§ HOW TO COMPLETE THIS TASK
Within the data below, find the string "etrans" and return each line where it occurs.

(Dataset entries)
+++
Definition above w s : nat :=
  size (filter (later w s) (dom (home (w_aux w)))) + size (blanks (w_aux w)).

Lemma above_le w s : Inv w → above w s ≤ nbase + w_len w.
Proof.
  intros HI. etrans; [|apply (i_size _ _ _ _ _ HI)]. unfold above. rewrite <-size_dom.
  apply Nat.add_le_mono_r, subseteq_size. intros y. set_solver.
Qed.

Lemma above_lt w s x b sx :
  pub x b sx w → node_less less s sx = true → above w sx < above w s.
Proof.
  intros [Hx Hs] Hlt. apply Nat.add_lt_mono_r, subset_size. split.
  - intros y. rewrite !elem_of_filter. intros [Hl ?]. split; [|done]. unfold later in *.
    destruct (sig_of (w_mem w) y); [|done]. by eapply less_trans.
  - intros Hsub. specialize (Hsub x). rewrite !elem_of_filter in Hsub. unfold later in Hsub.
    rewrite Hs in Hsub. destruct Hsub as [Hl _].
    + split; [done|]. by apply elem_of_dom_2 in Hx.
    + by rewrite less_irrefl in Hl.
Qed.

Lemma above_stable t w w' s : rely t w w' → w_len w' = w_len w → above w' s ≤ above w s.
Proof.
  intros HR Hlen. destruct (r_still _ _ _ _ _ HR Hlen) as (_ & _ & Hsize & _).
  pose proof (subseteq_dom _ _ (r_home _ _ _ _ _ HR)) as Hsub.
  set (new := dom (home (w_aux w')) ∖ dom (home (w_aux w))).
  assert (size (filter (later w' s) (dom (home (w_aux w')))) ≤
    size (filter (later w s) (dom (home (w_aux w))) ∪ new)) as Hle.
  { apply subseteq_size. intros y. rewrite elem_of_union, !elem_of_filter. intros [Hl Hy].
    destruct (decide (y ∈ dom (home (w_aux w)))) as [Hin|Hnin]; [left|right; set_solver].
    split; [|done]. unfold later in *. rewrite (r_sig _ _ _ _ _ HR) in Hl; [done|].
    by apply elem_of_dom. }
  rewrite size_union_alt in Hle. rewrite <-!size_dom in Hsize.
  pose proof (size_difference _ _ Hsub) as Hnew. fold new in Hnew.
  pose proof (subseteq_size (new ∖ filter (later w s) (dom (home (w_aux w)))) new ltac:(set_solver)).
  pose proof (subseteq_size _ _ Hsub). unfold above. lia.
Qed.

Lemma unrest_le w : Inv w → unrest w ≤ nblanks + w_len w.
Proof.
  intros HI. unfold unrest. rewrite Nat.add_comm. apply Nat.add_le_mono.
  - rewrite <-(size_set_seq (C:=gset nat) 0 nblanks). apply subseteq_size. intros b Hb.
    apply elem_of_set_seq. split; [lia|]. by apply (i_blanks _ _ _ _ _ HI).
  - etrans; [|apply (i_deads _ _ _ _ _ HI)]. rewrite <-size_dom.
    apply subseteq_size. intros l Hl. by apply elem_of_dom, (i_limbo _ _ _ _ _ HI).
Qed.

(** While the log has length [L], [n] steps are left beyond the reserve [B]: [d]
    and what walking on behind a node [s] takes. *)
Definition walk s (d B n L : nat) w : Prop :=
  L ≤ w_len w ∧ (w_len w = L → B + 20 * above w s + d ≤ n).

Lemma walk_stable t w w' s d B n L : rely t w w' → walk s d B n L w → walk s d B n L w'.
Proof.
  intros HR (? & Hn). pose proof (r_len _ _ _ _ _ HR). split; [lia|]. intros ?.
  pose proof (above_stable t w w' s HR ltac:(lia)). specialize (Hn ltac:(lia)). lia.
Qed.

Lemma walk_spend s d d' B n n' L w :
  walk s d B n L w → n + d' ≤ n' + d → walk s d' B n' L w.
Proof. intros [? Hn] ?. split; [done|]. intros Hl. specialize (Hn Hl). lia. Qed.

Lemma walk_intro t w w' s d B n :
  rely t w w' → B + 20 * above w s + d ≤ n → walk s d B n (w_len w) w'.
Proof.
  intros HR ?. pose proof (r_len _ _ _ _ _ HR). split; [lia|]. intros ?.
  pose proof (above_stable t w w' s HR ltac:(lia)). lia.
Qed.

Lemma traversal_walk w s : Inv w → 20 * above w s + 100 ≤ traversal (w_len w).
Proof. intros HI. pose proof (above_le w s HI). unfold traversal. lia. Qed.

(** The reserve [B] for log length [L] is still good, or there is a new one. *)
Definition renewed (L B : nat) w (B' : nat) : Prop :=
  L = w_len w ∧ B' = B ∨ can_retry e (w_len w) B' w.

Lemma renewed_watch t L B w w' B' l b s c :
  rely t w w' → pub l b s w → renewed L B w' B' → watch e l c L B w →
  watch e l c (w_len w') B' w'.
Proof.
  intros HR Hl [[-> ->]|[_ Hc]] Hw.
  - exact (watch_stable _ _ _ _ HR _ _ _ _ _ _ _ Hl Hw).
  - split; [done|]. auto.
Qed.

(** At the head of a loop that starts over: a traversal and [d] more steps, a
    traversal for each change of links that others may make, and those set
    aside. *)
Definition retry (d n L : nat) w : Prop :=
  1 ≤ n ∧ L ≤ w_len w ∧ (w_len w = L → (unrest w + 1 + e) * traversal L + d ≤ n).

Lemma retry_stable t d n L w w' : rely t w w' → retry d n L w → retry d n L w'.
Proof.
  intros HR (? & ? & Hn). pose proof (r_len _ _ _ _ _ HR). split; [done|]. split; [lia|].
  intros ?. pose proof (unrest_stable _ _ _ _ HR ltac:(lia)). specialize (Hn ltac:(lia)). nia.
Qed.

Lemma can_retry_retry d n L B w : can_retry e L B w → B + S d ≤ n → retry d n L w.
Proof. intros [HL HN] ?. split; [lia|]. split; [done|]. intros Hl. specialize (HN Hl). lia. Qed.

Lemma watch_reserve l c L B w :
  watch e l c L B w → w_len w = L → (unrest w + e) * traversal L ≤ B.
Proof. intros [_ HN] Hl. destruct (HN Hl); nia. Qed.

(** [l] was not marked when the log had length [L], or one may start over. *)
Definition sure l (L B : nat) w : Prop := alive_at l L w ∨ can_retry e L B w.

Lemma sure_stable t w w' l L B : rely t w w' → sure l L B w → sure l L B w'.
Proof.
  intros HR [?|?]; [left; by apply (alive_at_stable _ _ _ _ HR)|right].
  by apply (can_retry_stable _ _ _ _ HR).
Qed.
+++
§ RESPONSE TO THIS EXERCISE
  intros HI. etrans; [|apply (i_size _ _ _ _ _ HI)]. unfold above. rewrite <-size_dom.
  - etrans; [|apply (i_deads _ _ _ _ _ HI)]. rewrite <-size_dom.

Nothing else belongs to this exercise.